7 of 7 people found the following review helpful
Thought provoking and original,
This review is from: What the Buddha Thought (Oxford Centre for Buddhist Studies Monographs) (Paperback)
When I saw that the book had just a 3-star average rating (based on two previous reviews), I figured I should chime in with a few words. First of all, the book IS excellent, well worth 5 stars.
I've had the book for over a year now and used it in a "Buddhist Philosophy" university course. I think it is best read by someone who has done some preliminary reading on early Buddhism. I used Paul Williams' "Buddhist Thought" to give a broader context to the material, and the two books work together very well. Gombrich's first couple chapters are indeed 'introductory' and tend to follow accepted academic work, but what he packs into those chapters is pretty extraordinary! He provides not just a translation of some key teachings and explanation, but a *way* of interpreting and understanding Buddhist teachings.
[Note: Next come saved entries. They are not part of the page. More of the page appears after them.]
(** What lines 65 to 92 have done when they return: nothing, a copy of the
    first created file, or a move of it. *)
Lemma dump_versions_returns r p rest fs l fs' :
  dump_versions r (p :: rest) fs = (Returns l, fs') ->
  (l = p :: rest /\ files fs' = files fs) \/
  (exists q c, l = p :: rest /\ files fs !! p = Some c /\
               files fs' = <[ q := c ]> (files fs)) \/
  (exists q c, l = rest ++ [q] /\ files fs' = <[ q := c ]> (delete p (files fs))).
Proof.
  unfold dump_versions. rewrite run_bind.
  destruct (version_bucket r fs) as [[b|e] fs0] eqn:Hb; [|discriminate].
  assert (fs0 = fs) as ->.
  { revert Hb. unfold version_bucket, PyVersion. rewrite parse_cutover.
    cbv [mbind IO_bind bind mret IO_ret ret raise].
    destruct (Version.parse (default "0.0.0" (fromVersion r))) as [f|]; [|congruence].
    destruct (Version.geb f cutover); [congruence|].
    destruct (Version.parse (default "99.99.99" (toVersion r))) as [t|]; [|congruence].
    destruct (Version.ltb t cutover); congruence. }
  assert (forall q, list_remove p (p :: rest) ++ [q] = rest ++ [q]) as Hrem
      by (intros q; cbn [list_remove]; now rewrite decide_True).
  assert (forall q l0 fs1,
             (Shutil.move p q ≫= (fun _ => mret (list_remove p (p :: rest) ++ [q]))) fs
             = (Returns l0, fs1) ->
             exists c, l0 = rest ++ [q] /\ files fs1 = <[ q := c ]> (delete p (files fs)))
    as Hmove.
  { intros q l0 fs1. rewrite run_bind. unfold Shutil.move, Os.rename.
    destruct (files fs !! p) as [c|]; [|discriminate].
    destruct (decide _); [|discriminate].
    rewrite run_mret, Hrem. intros [= <- <-]. now exists c. }
  destruct b.
  - destruct (negb _).
    + intros Hrun. apply Hmove in Hrun as (c & -> & ->). right. right. eauto.
    + rewrite run_mret. intros [= <- <-]. now left.
  - destruct (PyStr.startswith _ _).
    + intros Hrun. apply Hmove in Hrun as (c & -> & ->). right. right. eauto.
    + rewrite run_mret. intros [= <- <-]. now left.
  - rewrite run_bind. unfold Shutil.copyfile.
    destruct (decide _); [discriminate|].
    rewrite run_bind. unfold Os.read, Os.write.
    destruct (files fs !! p) as [c|] eqn:Hp; [|discriminate].
    destruct (decide _); [|discriminate].
    rewrite run_mret. intros [= <- <-]. right. left. eauto.
Qed.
The rest of the book consists mostly of probing inquiries into certain 'puzzling' aspects of Buddhist thought, and some puzzling aspects of current scholarship. These chapters give systematic insight into teachings such as "no-soul" and the practice of metta (loving-kindness). You also get a look at how the Buddha taught, his use of metaphor and even satire.
What I liked most about the book is that I didn't feel like I was told "what to think" - but instead encouraged to re-think for myself how I understand the Buddha's teachings. Definitely a must read for practitioners who have already done some basic academic reading on the subject as well as academics looking for a fresh perspective.
And for what it's worth, it recently won a Choice Outstanding Academic Title award 2010 (check the publisher website for more on that).